Als je mensen vraagt wat belangrijk is, bijdraagt aan de zin van het leven, komen deze drie vaak hoog op het lijstje. Sociologen en filosofen hebben vaak gezocht naar de meer universele richtpunten voor ons gedrag en voor de manier waarop we de samenleving organiseren. En ook dan komen die drie hierboven vaak voor. Ken Wilber schreef zelfs een filosofisch/spiritueel boek met deze titel als ik het me goed herinner. Wat mij altijd opviel in de beschrijvingen van deze richtpunten was dat men naar iets absoluuts probeerde te verwijzen. Alsof er bij deze richtpunten nog iets gelegitimeerd moest worden. Het kriebelt bij mij nog altijd. In de eerste plaats lijken de richtpunten in zwaarte te verschuiven over de tijd. En in de tweede plaats meen ik waar te nemen dat er wat zaken aan het bijkomen zijn.
Bij “het goede” denken we aan het goede doen, aan goede doelen, aan ethisch juist handelen. Een groot deel van onze menselijke geschiedenis hebben we “het goede” de krans gegeven van de goddelijke oorsprong. De tien geboden kwamen van God. Allah fluisterde Mohammed zijn soera’s in. “Als God de mens geen moreel kompas heeft gegeven, wie of wat dan wel want we lijken, op wat zieke geesten na, zo’n kompas wel te hebben”, is dan de redenering. Een redenering met nog steeds erg veel volgelingen overigens. Het ware en het schone leefden in die tijd ook hoog op de lijst, maar die spirituele legitimatie ervan ontbrak. Het probleem is echter als dat “goede” het kompas wordt waarmee de inrichting van de maatschappij wordt gericht, het goede gecorrumpeerd raakt door macht en het goede zo ook het voertuig wordt voor onderdrukking (van de vrouw of andere rassen bijvoorbeeld) voor oorlog en terreur.

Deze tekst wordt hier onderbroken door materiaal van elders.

(** * vito.py: VITO inventory to WRF-Chem hourly emissions

    A shallow embedding of [XZ_model/MEIC/src/vito.py] and the properties
    of its numerical pipeline: spherical cell areas ([calc_area]), unit
    conversion and hourly disaggregation ([get_ds]), the hourly factor
    table, resampling ([resample_WRF]) and the patching of the two
    12-hour [wrfchemi] files ([replace_var]).

    Conventions of the embedding.
    - A float is an ideal real number ([R]); rounding and overflow are not
      modelled.  An array element is a [cell]: [Some r] is the finite
      value [r], [None] is a non-finite float (NaN, which is how xarray's
      [where] marks a masked element, or the result of dividing by zero).
      Every operation the program applies to array elements keeps a
      non-finite operand non-finite, which is what [None] propagating
      through [cadd], [cmul] and [cdiv] expresses.
    - A Python exception is a [Raise e] result; the program's functions
      live in the [result] monad.
    - The functions of pyresample, and the formatting of a datetime, are
      parameters of the embedding. *)

From Stdlib Require Import Reals Lra Lia ZArith String Ascii.
From stdpp Require Import gmap strings list.

Local Open Scope string_scope.

(** ** Python exceptions and the result monad *)

Inductive PyError : Type :=
  | KeyError (key : string)
  | ValueError (what : string)
  | IndexError
  | OSError
  | PermissionError.

Inductive result (A : Type) : Type :=
  | Return (a : A)
  | Raise (e : PyError).
Arguments Return {A} a.
Arguments Raise {A} e.

#[global] Instance result_ret : MRet result := fun _ a => Return a.
#[global] Instance result_bind : MBind result := fun _ _ f m =>
  match m with
  | Return a => f a
  | Raise e => Raise e
  end.
#[global] Instance result_fmap : FMap result := fun _ _ f m =>
  match m with
  | Return a => Return (f a)
  | Raise e => Raise e
  end.

(** [d[key]] on a dict: a [KeyError] when the key is missing. *)
Definition getitem {V} (d : gmap string V) (key : string) : result V :=
  match d !! key with
  | Some v => Return v
  | None => Raise (KeyError key)
  end.

(** [for x in xs: acc = f acc x], stopping at the first exception. *)
Fixpoint foldM {A B} (f : B -> A -> result B) (acc : B) (xs : list A) : result B :=
  match xs with
  | [] => Return acc
  | x :: xs' => acc' ← f acc x; foldM f acc' xs'
  end.

(** [[f x for x in xs]], stopping at the first exception. *)
Fixpoint mapR {A B} (f : A -> result B) (xs : list A) : result (list B) :=
  match xs with
  | [] => Return []
  | x :: xs' => y ← f x; ys ← mapR f xs'; Return (y :: ys)
  end.

(** ** Strings: the slices and splits used to build variable names *)

(** [s[n:]] *)
Fixpoint py_from (n : nat) (s : string) : string :=
  match n, s with
  | O, _ => s
  | S n', String _ s' => py_from n' s'
  | S _, EmptyString => EmptyString
  end.

(** [s.split(c)]: the pieces of [s] between occurrences of [c]. *)
Fixpoint py_split (c : ascii) (s : string) : list string :=
  match s with
  | EmptyString => [EmptyString]
  | String a s' =>
      if Ascii.eqb a c then EmptyString :: py_split c s'
      else match py_split c s' with
           | [] => [String a EmptyString]
           | p :: ps => String a p :: ps
           end
  end.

Het “schone” is uiteraard het domein van de kunsten, alhoewel filosofen en wiskundigen ook schoonheid meenemen in hun formules en algoritmes. Schoonheid brengt ook in mensen die het onbewust ervaren (dagelijkse architectuur en inrichting van de openbare ruimte bijvoorbeeld, maar ook het camerawerk op de tv en in reclame-uitingen) rust en harmonie. Veel kunstenaars proberen ook in hun werk een stap verder te gaan dan alleen “mooi”. Men zoekt de ziel weer te geven in een portret, de essentie. Niemand begrijpt waarom de gulden snede zo belangrijk is voor die balans en harmonie en waarom objecten die daarbuiten zijn geplaatst dan ook bedoeld kunnen opvallen, schrijnen, storen een tot nadenken stemmende spiegel van de werkelijkheid kunnen worden, maar er zijn kunstenaars die ook dan weer op zoek gaan naar de spirituele bron van schoonheid. En daarmee proberen kunst te “ijken” als behorende tot het “hogere”. Piet Mondriaan is in zijn reis van realisme naar abstractie voortdurend op zoek geweest naar de goddelijke bron van alle vorm in de schepping, via steeds meer primaire kleuren, zwarte horizontale en vertikale lijnen, naar rechthoekige vlakken, naar… zo dicht mogelijk naar het perfecte, wezenlijke, generieke…..
Het “ware” is van de moderne tijd. In de 18e eeuw begon steeds meer wetenschap het onware te bewijzen van de inhoud van de grote boeken die de succesvolle godsdiensten (die uit het Midden-Oosten komend de rest van de wereld veroverden) vereerden. Het moderne werd daarmee uiteindelijk ook het maatschappelijke en politieke voertuig dat tot de Franse Revolutie leidde en de leek bij te dragen aan het afschudden van de ketenen van de op basis van “het goede” geknechten. De wetenschap heeft in de laatste 100 jaar meer ontdekt, bevestigd, uitgelegd dan in 2000 jaar ervoor. De wetenschap heeft geleid tot een gigantische technologische revolutie met een eveneens uiteindelijk gigantische sociale component (via internet). Het “ware” heeft hiermee in de afgelopen 100 jaar een soort status verkregen die dicht in de buurt kwam van de heilige boeken van de eeuwen ervoor. En op zich is dat spannend, want in de wetenschap is iets alleen maar waar, voor zover en voor zolang het niet door onderzoek en een meer verklarende theorie wordt weerlegd. De belangrijkste bestrijders van “het ware” zijn daarmee “als het ware” de wetenschappers zelf die hun leven aan “het ware” hebben gewijd.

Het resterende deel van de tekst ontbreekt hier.